Ефросина на это легко согласилась, и через самое малое время после того, как ладья с телом Алкея скрылась из глаз, от той же пристани отошла другая ладья, нанятая Мелитою у немого Тромеда, и на этой ладье, у кормила которой стоял сам Тромед, помещались Ефросина и Мелита с своей верной Маремой.
И прошло всего двое суток, как на третий день к вечеру жители селения увидали, что обе ладьи опять возвращались, и ладья немого Тромеда опережала большую ладью, принадлежавшую прежде Алкею с Гифасом. На передней ладье, рулем которой правил Тромед, а парусами Марема, посередине сидел юный Пруденций, а с двух сторон его — Ефросина и Мелита.

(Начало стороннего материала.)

(** C30: the search that stakes a coin and the check that validates it agree.  The search
    always returns.  It succeeds exactly when the coin is already old enough at [nTimeTx],
    the start of the window, and the check accepts some time of the window; the time it
    returns then is the latest of the window that passes the check, with the same hash.
    A coin that only becomes old enough inside the window is not searched, although the
    check may accept it there ([young_coin_not_searched]). *)
Theorem kernel_search_checked (m : block_index) (v : CChain) (nBits : Z) (blockFrom : CBlock) (hashFrom : Z) (txPrev : CTransaction) (prevout : COutPoint)
    (o : CTxOut) (tip : option Z) (b : CBlockIndex) (nTimeTx nHashDrift hash : Z) :
  vout txPrev !! Z.to_nat (prevout_n prevout) = Some o → 0 ≤ nValue o < 2 ^ 63 → is_u 32 nBits →
  index_wf m → chain_ok m v tip → m !! hashFrom = Some b →
  0 ≤ nTimeTx → 0 ≤ nHashDrift → nTimeTx + nHashDrift < 2 ^ 32 →
  ∃ found t h, CheckStakeKernelHash m v nBits blockFrom hashFrom txPrev prevout nTimeTx nHashDrift false hash = Ok (found, t, h) ∧
    (found = true ↔ old_enough blockFrom nTimeTx ∧ ∃ t2 h2, nTimeTx < t2 ≤ nTimeTx + nHashDrift ∧
       CheckStakeKernelHash m v nBits blockFrom hashFrom txPrev prevout t2 0 true hash = Ok (true, t2, h2)) ∧
    if found : bool
    then nTimeTx < t ≤ nTimeTx + nHashDrift ∧ CheckStakeKernelHash m v nBits blockFrom hashFrom txPrev prevout t 0 true hash = Ok (true, t, h) ∧
         ∀ t2, t < t2 ≤ nTimeTx + nHashDrift → ∃ h2, CheckStakeKernelHash m v nBits blockFrom hashFrom txPrev prevout t2 0 true hash = Ok (false, t2, h2)
    else t = nTimeTx.
Proof.
  intros Ho Hval Hbits Hwf Hv Hb Ht Hd H32.
  destruct (search_checked m v nBits blockFrom hashFrom txPrev prevout o Ho Hval Hbits Hwf tip Hv b Hb nTimeTx nHashDrift hash Ht Hd H32)
    as (found & t & h & E & Hr). exists found, t, h. split; [done|]. destruct found.
  - destruct Hr as (Hold & Hwin & Hc & Hlater). split; [|exact (conj Hwin (conj Hc Hlater))]. split; [|done]. intros _. split; [done|]. by exists t, h.
  - destruct Hr as [-> Hno]. split; [|done]. split; [done|]. intros (Hold & t2 & h2 & Hwin & Hc).
    destruct Hno as [Hy|Hno]; [done|]. destruct (Hno t2 Hwin) as [h3 Hc']. rewrite Hc in Hc'. discriminate Hc'.
Qed.
(** ** Finding a position *)

Definition resize_files (n : nat) (v : list CBlockFileInfo) : list CBlockFileInfo := v ++ replicate (n - length v) BlockFileInfo_null.

Definition set_vinfo (v : list CBlockFileInfo) (s : block_files) : block_files :=
  BlockFiles v (nLastBlockFile s) (setDirtyFileInfo s) (blk_files s) (rev_files s).

(** One file of [FlushBlockFile]: opening it creates it; when a file is left it is
    cut to the length [n]. *)
Definition flush_file (files : gmap Z (list Z)) (p : CDiskBlockPos) (n : option Z) : gmap Z (list Z) :=
  match OpenDiskFile files p false with
  | Some file => <[p_file p := match n with Some n => TruncateFile n file | None => file end]> files
  | None => files
  end.
Definition FlushBlockFile (fFinalize : bool) (s : block_files) : res block_files :=
  let posOld := DiskBlockPos (nLastBlockFile s) 0 in
  '(n, u) ← (if fFinalize then
      match vinfoBlockFile s !! Z.to_nat (nLastBlockFile s) with
      | Some f => Ok (Some (f_nSize f), Some (f_nUndoSize f))
      | None => AssertFail
      end
    else Ok (None, None));
  Ok (BlockFiles (vinfoBlockFile s) (nLastBlockFile s) (setDirtyFileInfo s)
        (flush_file (blk_files s) posOld n) (flush_file (rev_files s) posOld u)).

(** [while (vinfoBlockFile[nFile].nSize + nAddSize >= MAX_BLOCKFILE_SIZE)]; what is
    cut is the last file used, whichever file is being left. *)
Fixpoint find_file (fuel : nat) (nFile : nat) (nAddSize : Z) (s : block_files) : res (nat * block_files) :=
  match vinfoBlockFile s !! nFile with
  | None => AssertFail
  | Some f =>
      if MAX_BLOCKFILE_SIZE <=? u32 (f_nSize f + nAddSize) then
        match fuel with
        | O => OutOfFuel
        | S fuel =>
            s ← FlushBlockFile true s;
            find_file fuel (S nFile) nAddSize (set_vinfo (resize_files (S (S nFile)) (vinfoBlockFile s)) s)
        end
      else Ok (nFile, s)
  end.

(** The space set aside in whole chunks; [None]: out of disk space. *)
Definition preallocate (chunk : Z) (files : gmap Z (list Z)) (p : CDiskBlockPos) (nNewSize : Z) : option (gmap Z (list Z)) :=
  let nOldChunks := u32 (p_pos p + chunk - 1) / chunk in
  let nNewChunks := u32 (nNewSize + chunk - 1) / chunk in
  if nOldChunks <? nNewChunks then
    let n := u32 (nNewChunks * chunk - p_pos p) in
    if CheckDiskSpace n then
      match OpenDiskFile files p false with
      | Some file => Some (<[p_file p := AllocateFileRange (p_pos p) n file]> files)
      | None => Some files
      end
    else None
  else Some files.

С берега видели ясно, что Ефросина внушала что-то сыну с большим увлечением, а он ее радостно слушал и с видимым счастьем сжимал своими руками ее обе руки, а Мелита сидела в раздумье и, пустив руку за борт, держала в ней камышинку, листья которой играли с дробившейся волною. В лодке Алкея оба юноши и оба старца были спокойны: на всех на них нынче были надеты венки из белых пупавок * в знак того, что их головы свободны от гнета всякой тягостной мысли, и на их мачте не было уже более черного войлочного колпака, а вместо него красовалась зеленая ветка оливы.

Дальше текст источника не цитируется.